## Requirement
Copy each line of the data below in which the word "TDateIs" can be found.

═══ Records for the task

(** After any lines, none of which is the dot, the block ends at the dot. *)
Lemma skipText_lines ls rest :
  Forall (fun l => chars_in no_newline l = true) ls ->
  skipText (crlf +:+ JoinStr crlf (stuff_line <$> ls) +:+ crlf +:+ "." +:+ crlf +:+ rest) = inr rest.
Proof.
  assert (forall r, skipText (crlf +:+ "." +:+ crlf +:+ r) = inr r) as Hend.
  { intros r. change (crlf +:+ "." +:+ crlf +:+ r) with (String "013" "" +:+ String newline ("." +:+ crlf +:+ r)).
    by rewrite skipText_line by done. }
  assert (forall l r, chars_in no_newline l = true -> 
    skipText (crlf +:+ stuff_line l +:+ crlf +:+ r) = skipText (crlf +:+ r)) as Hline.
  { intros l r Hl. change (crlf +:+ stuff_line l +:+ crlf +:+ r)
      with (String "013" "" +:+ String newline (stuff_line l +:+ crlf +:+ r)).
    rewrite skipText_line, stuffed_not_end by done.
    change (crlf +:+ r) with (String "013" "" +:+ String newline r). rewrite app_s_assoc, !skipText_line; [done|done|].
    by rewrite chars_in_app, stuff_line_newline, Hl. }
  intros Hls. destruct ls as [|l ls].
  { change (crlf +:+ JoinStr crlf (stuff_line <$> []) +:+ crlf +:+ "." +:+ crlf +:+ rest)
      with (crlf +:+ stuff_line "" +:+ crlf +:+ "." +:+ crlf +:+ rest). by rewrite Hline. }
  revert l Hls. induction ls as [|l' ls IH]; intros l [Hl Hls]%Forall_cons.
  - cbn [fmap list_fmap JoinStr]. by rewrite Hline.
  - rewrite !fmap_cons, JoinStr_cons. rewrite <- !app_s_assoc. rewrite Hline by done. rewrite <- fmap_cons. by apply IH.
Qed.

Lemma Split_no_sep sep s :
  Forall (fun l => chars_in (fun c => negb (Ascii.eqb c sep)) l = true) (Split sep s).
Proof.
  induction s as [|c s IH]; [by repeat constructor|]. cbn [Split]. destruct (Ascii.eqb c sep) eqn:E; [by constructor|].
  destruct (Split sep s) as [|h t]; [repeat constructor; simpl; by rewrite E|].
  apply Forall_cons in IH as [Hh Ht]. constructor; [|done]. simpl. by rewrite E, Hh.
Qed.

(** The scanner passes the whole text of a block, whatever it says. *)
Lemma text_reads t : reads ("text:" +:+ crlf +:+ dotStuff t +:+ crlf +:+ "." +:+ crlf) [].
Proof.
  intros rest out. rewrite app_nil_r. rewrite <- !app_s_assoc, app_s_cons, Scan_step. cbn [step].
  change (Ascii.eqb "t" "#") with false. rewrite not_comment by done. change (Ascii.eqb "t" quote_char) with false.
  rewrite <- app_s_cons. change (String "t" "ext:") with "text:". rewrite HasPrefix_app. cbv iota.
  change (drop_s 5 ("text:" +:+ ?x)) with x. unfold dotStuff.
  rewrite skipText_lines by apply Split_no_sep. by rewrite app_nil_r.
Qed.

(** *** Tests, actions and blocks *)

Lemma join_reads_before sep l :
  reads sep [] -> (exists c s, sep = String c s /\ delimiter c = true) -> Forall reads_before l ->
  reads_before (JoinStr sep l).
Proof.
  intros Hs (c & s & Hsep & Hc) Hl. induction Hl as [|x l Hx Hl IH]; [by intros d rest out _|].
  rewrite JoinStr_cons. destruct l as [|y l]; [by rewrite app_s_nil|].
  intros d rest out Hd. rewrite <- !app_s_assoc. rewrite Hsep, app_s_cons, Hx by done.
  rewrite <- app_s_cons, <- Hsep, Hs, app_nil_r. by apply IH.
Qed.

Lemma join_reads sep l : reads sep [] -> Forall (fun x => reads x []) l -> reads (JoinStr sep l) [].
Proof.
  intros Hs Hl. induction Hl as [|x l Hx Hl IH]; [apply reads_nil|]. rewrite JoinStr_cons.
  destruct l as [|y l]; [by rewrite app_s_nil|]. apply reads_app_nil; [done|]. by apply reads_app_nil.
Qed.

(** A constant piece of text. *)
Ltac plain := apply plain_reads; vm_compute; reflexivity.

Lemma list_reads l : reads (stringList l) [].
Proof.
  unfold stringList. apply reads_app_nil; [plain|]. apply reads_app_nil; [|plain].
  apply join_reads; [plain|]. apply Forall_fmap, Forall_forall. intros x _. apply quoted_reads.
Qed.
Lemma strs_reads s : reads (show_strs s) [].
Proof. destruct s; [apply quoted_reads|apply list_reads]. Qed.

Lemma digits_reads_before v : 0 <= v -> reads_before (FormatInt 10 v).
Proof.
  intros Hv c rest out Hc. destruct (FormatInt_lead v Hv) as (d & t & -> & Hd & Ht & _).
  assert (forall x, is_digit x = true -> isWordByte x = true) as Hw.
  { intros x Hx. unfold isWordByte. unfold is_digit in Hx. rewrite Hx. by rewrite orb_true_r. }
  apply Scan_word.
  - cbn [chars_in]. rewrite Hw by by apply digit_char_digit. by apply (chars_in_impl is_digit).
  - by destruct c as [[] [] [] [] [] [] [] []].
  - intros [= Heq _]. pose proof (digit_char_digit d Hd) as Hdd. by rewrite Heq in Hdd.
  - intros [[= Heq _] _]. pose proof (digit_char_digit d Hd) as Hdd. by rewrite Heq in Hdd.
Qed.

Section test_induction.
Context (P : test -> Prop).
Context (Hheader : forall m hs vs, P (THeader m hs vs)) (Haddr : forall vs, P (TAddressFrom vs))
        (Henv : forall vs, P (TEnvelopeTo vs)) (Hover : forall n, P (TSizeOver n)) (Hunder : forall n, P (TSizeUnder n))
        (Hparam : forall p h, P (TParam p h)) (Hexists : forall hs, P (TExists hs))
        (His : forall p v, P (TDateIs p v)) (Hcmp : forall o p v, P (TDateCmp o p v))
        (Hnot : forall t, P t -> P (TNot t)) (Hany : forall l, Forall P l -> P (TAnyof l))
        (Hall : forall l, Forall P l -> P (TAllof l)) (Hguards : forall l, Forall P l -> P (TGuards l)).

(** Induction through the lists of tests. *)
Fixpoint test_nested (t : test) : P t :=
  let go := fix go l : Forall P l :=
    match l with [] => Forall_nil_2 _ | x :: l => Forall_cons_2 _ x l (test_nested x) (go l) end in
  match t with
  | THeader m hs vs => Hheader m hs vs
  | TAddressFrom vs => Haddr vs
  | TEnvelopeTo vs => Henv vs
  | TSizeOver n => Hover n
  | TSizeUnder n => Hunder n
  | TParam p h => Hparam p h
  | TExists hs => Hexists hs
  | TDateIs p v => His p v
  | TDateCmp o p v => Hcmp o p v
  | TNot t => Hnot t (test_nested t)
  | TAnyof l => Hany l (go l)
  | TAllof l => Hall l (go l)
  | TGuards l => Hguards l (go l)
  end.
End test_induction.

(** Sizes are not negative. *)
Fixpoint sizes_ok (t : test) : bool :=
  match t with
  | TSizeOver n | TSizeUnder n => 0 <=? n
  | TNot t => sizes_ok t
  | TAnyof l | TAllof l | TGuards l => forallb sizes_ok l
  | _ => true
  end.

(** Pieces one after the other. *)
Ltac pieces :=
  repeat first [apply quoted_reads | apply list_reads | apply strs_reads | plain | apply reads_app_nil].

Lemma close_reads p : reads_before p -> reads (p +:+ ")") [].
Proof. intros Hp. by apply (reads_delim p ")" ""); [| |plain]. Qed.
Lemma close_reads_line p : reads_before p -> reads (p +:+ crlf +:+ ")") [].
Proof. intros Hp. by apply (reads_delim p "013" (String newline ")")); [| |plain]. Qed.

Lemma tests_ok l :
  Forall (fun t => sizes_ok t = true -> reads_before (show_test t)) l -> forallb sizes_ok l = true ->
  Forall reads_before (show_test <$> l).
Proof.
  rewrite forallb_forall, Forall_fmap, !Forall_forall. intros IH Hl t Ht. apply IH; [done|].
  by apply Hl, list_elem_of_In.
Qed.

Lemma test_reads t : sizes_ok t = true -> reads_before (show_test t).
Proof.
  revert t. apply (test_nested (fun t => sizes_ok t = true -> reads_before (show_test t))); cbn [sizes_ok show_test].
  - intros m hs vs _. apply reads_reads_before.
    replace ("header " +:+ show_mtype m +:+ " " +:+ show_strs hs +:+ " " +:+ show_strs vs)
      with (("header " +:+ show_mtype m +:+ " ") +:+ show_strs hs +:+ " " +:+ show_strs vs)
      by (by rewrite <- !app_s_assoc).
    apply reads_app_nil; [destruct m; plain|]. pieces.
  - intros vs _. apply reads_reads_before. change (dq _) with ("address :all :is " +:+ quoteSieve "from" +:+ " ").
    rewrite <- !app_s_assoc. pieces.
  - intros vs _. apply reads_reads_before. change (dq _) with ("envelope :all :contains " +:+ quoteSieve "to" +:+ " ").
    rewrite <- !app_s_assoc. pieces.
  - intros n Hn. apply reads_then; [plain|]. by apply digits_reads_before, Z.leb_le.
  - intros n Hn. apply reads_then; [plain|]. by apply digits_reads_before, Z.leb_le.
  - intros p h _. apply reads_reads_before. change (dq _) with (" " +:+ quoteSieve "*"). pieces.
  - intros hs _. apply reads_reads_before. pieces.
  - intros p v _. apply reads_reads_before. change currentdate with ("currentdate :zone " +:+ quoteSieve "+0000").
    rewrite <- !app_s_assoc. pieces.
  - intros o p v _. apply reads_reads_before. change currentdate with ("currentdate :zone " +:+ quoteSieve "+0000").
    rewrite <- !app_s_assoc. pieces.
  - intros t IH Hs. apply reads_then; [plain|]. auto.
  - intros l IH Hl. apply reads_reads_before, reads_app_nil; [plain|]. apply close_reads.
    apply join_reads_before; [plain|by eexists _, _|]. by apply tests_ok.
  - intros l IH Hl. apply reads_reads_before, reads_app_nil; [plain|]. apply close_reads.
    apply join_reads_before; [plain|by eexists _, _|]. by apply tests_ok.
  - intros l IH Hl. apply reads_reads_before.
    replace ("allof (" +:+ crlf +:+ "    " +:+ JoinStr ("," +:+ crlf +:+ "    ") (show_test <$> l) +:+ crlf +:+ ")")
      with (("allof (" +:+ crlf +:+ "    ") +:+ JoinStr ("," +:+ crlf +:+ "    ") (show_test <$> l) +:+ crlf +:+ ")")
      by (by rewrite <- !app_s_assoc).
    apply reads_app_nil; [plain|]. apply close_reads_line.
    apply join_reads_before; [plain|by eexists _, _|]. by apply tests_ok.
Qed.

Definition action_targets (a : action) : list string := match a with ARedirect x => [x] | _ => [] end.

══════

## Result of the exercise
        (His : forall p v, P (TDateIs p v)) (Hcmp : forall o p v, P (TDateCmp o p v))
  | TDateIs p v => His p v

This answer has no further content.